The company came up with a list of 58,000 names--which the Florida Division of Elections ordered removed from county registries.

Blacks made up 44 percent of those who were removed from voting lists by the state in advance of the election.

Thousands of these names were people who were legally entitled to vote--for example, convicted felons from other states that, unlike Florida, restore voting rights to prisoners after serving time.

And many of the people purged from voter lists were guilty only of minor crimes decades ago.

One such individual was 81-year-old Ellic Land, a Second World War veteran who was convicted of carrying a concealed weapon in 1971--for which he paid only a fine at the time.

Thousands more--6,500, according to the Palm Beach Post--were purged from voting rolls in error.

Matt Frost, for example, was prevented from voting because his name matched an alias used by a convict named Chadwick Chowanetz.

Even Linda Howell, an election supervisor for Madison County, was listed as a felon.
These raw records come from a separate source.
Lemma Inv_handleMatchFound now p1 p2 q1 q2 w :
  Inv w ->
  queue_get (userId p1) (activeQueue w) = Some q1 -> socketId q1 = socketId p1 ->
  queue_get (userId p2) (activeQueue w) = Some q2 -> socketId q2 = socketId p2 ->
  userId p1 <> userId p2 ->
  Inv (handleMatchFound now p1 p2 w).
Proof.
  intros H G1 E1 G2 E2 Hne.
  set (wa := with_activeSockets (set_delete (socketId p1) (activeSockets w))
               (with_activeQueue (queue_delete (userId p1) (activeQueue w)) w)).
  assert (Ha : Inv wa).
  { eapply (Inv_player_removed w wa (userId p1) q1); eauto.
    simpl. now rewrite E1. }
  set (wb := with_activeSockets (set_delete (socketId p2) (activeSockets wa))
               (with_activeQueue (queue_delete (userId p2) (activeQueue wa)) wa)).
  assert (Hb : Inv wb).
  { eapply (Inv_player_removed wa wb (userId p2) q2); eauto.
    - simpl. rewrite queue_get_delete_neq; auto.
    - simpl. now rewrite E2. }
  pose proof (inv_users w H) as Hu. apply NoDup_app_iff in Hu.
  destruct Hu as (_ & _ & Hdisj).
  apply queue_get_some in G1, G2. destruct G1 as [I1 U1], G2 as [I2 U2].
  eapply (Inv_pending_added wb _
            {| matchId := nextUuid w; expiresAt := now + MATCH_ACCEPT_TIMEOUT_MS;
               player1 := mkParticipant (userId p1) (socketId p1) (elo p1) PENDING;
               player2 := mkParticipant (userId p2) (socketId p2) (elo p2) PENDING;
               timeoutId := Some (nextUuid w) |}); eauto; try reflexivity.
  { simpl. intros Es. apply Hne.
    assert (q1 = q2)
      by (apply (NoDup_map_inj socketId (activeQueue w));
          auto using inv_sockets; congruence).
    congruence. }
  simpl. intros u [<-|[<-|[]]]; split.
  - unfold waitingUsers, wb, wa. simpl. intros Hin.
    apply In_users_queue_delete in Hin. destruct Hin as [Hin _].
    now apply not_In_queue_delete in Hin.
  - apply Hdisj. unfold waitingUsers. rewrite <- U1. now apply in_map.
  - unfold waitingUsers, wb, wa. simpl. apply not_In_queue_delete.
  - apply Hdisj. unfold waitingUsers. rewrite <- U2. now apply in_map.
Qed.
There was a simple reason for all the confusion: Database Technologies had been instructed to compile its lists based not on an exact match of names, but only an 80 percent match.

"We were told that even if things didn't match to go ahead and consider them a convicted felon," said Miami-Dade Elections Supervisor David Leahy.

An estimated 200,000 Floridians, roughly half of them Black, were either not permitted to vote on Election Day or had their ballots thrown out--under the supervision of the president's brother.

The U.S. Civil Rights Commission has verified what we already knew: George W. Bush is an illegitimate president, whose election was only made possible by Jim Crow-style racism and massive fraud.